President Deneen called the September Business Meeting of the NSAAC to order at 7:35 PM.  There were four board members present and 7 club members. There was a quorum. Meeting was official.  There were 19 guests.


Minutes of the August business meeting was approved by acclamation.


Treasurer is working on getting the books transferred from the outgoing treasurer Kevin Ackert.  Once the books are transferred the treasurer will transfer the accounts to a new bank.


There are currently 101 members in good standing.

Committee Reports:

Merrimack College:

No Report

Salem University:

Dennis Gudzevich reported that the observatory opened on September 12th with 27 visitors, most of whom were students. He also mentioned that there was a new professor of physics who is an astrophysicist and seemed very interested in the observatory.


Star Party Committee: Brewster LaMacchia reported that the last star party of the summer will be the Essex Heritage star party at Battis Farms in Amesbury September 23rd-24th.

Telescope Clinic:

No Report

Old Business:

The club still would like to find other volunteers to do star party presentations. If anyone is interested please contact Brewster LaMacchia.

New Business:

John Hobbs reminded members that wish to use either Battis Farms or Dark Park that at least one member have a copy of the permits which are available from Hobbs.  Members must call the telephone numbers listed on the permits.
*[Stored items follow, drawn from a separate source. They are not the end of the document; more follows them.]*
(* ===== verification/Urkel.v ===== *)
(** * hns-urkel-proof: Urkel tree proofs

    Models [crates/hns-urkel-proof/src/lib.rs]: the HSD proof wire format (a
    bitmap of explicit prefixes, nodes with sibling hashes, and four kinds of
    terminal), its compatible and strict decoders, and verification of a proof
    against a tree root. An abstract Urkel tree gives the reference meaning of
    a root; the digest is the parameter [blake2b] of [Crypto]. *)

From S2P Require Import Prelude Encoding Primitives.
Local Open Scope Z_scope.

Definition URKEL_BITS : Z := 256.
Definition EMPTY_ROOT : list byte := zeros 32.
Definition MAX_HSD_PROOF_SIZE : Z := 82469.

Definition TYPE_DEADEND : Z := 0.
Definition TYPE_SHORT : Z := 1.
Definition TYPE_COLLISION : Z := 2.
Definition TYPE_EXISTS : Z := 3.

Inductive ProofKind := Inclusion | NonInclusion.

#[global] Instance ProofKind_eq_dec : EqDecision ProofKind.
Proof. solve_decision. Defined.

Inductive UrkelError :=
| UrTooLarge (size : Z)
| UrDepth (depth : Z)
| NodeCount (count : Z)
| PrefixLength (bits : Z)
| PrefixSize
| PrefixTrailingBits
| EmptyExplicitPrefix
| EmptyShortPrefix
| UrUnexpectedEnd (offset : Z)
| OffsetOverflow
| UrTrailingBytes (count : Z)
| NonCanonical
| ValueTooLarge (size : Z)
| KindMismatch
| ShortFollowsKey
| CollisionUsesKey
| AncestorDepth
| AncestorPrefix
| IncompletePath (depth : Z)
| RootMismatch (expected actual : list byte).

Record BitPrefix := mkPrefix { bp_bit_len : Z; bp_bytes : list byte }.
Definition BitPrefix_default : BitPrefix := mkPrefix 0 [].

Record ProofNode := mkNode { pn_prefix : BitPrefix; pn_sibling : list byte }.

Inductive ProofTerminal :=
| PtDeadEnd
| PtShort (prefix : BitPrefix) (l r : list byte)
| PtCollision (key value_hash : list byte)
| PtExists (value : list byte).

Record HsdUrkelProof := mkProof {
  up_depth : Z;
  up_nodes : list ProofNode;
  up_terminal : ProofTerminal;
}.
Entertainment for the evening was a presentation by member and astrophotographer Phil Orbanes entitled “Deep Sky Name Game” This was a fun examination of all those nebulae names that can only leave us baffled. The Running Man nebula, the Flame nebula, the Eagle nebula — look closely; do you see a running man, or an eagle in there someplace? Maybe a flaming eagle? What were astronomers thinking? How on Earth did they come up with those names?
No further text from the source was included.